**DESCRIPTION OF THE TASK**.
Copy the data exactly from the line that contains "ToString E (entityId c) = Normal key /\" through the line that contains "destruct H as", keeping both end lines and leaving out everything else.

EXTRACTED MATERIAL Block Start

(** X6. The empty view has three causes, all under a found entity whose
    [attributes] can be read: an [einsaetze] that is absent or falsy, the
    empty array, or an object whose own [length] is the number 0. *)
Theorem empty_view_causes (c : Card) (title_text : string) :
  render_view E c = Normal (Some (EmptyView title_text)) ->
  exists hass key stateObj attributes ei,
    _hass c = Some hass /\
    ToString E (entityId c) = Normal key /\
    lookup (states hass) key = Own stateObj /\
    truthy stateObj = true /\
    Get stateObj f_attributes = Normal attributes /\
    Get attributes f_einsaetze = Normal ei /\
    (truthy ei = false \/
     ei = VArr [] \/
     exists props n,
       ei = VObj props /\
       own_prop props "length" = Some (VNum n) /\
       PrimFloat.eqb n 0 = true).
Proof.
  intros H. apply render_view_inv in H.
  destruct H as (hass & key & t & Hh & Hkey & Ht & Hcases).
  destruct Hcases as [[_ Hview] | Hcases]; [discriminate Hview |].
  destruct Hcases as (s & a & ei & Hl & Hs & Ha & Hei & [[Hz _] | Hlist]).
  - exists hass, key, s, a, ei. repeat (split; [assumption |]).
    unfold or_else in Hz.
    destruct (truthy ei) eqn:Hte; [| left; reflexivity].
    right.
    destruct ei as [| | b | n | str | items | props];
      try discriminate Hte; simpl in Hz; try discriminate Hz.
    + destruct str; [discriminate Hte | discriminate Hz].
    + left. destruct items; [reflexivity | discriminate Hz].
    + right.
      destruct (own_prop props "length") as [[| | | n | | |] |] eqn:Hlen;
        try discriminate Hz.
      exists props, n. injection Hz as Hz.
      split; [reflexivity | split; [exact Hlen | exact Hz]].
  - destruct Hlist as (_ & rows & _ & Hv). discriminate Hv.
Qed.

(** ** What makes [_render] throw *)

(** X3. One incident the callback cannot turn into a row, anywhere in
    the array, makes the whole render throw: no list without it is
    shown. *)
Theorem one_bad_incident_throws (c : Card) (hass : Hass) (key : string)
  (stateObj attributes : JsValue) (items : list JsValue)
  (einsatz : JsValue) :
  _hass c = Some hass ->
  ToString E (entityId c) = Normal key ->
  lookup (states hass) key = Own stateObj ->
  truthy stateObj = true ->
  Get stateObj f_attributes = Normal attributes ->
  Get attributes f_einsaetze = Normal (VArr items) ->
  In einsatz items ->
  incident_ok E einsatz = false ->
  render_view E c = Throw TypeError /\ _render E c = Throw TypeError.
Proof.
  intros Hh Hkey Hl Ht Ha Hei Hin Hbad.
  assert (Hview : render_view E c = Throw TypeError).
  { rewrite (render_view_found E c hass key stateObj attributes (VArr items))
      by assumption.
    unfold or_else. simpl truthy. cbv iota.
    destruct items as [| first rest]; [contradiction Hin |].
    unfold length_is_zero, map_rows.
    rewrite (mapM_throws (render_row E) (first :: rest) einsatz Hin
               (render_row_throws E _ Hbad)).
    reflexivity. }
  split; [exact Hview | exact (render_throws E _ Hview)].
Qed.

EXTRACTED MATERIAL Block End

**SOLUTION**.
    ToString E (entityId c) = Normal key /\
    lookup (states hass) key = Own stateObj /\
    truthy stateObj = true /\
    Get stateObj f_attributes = Normal attributes /\
    Get attributes f_einsaetze = Normal ei /\
    (truthy ei = false \/
     ei = VArr [] \/
     exists props n,
       ei = VObj props /\
       own_prop props "length" = Some (VNum n) /\
       PrimFloat.eqb n 0 = true).
Proof.
  intros H. apply render_view_inv in H.
  destruct H as (hass & key & t & Hh & Hkey & Ht & Hcases).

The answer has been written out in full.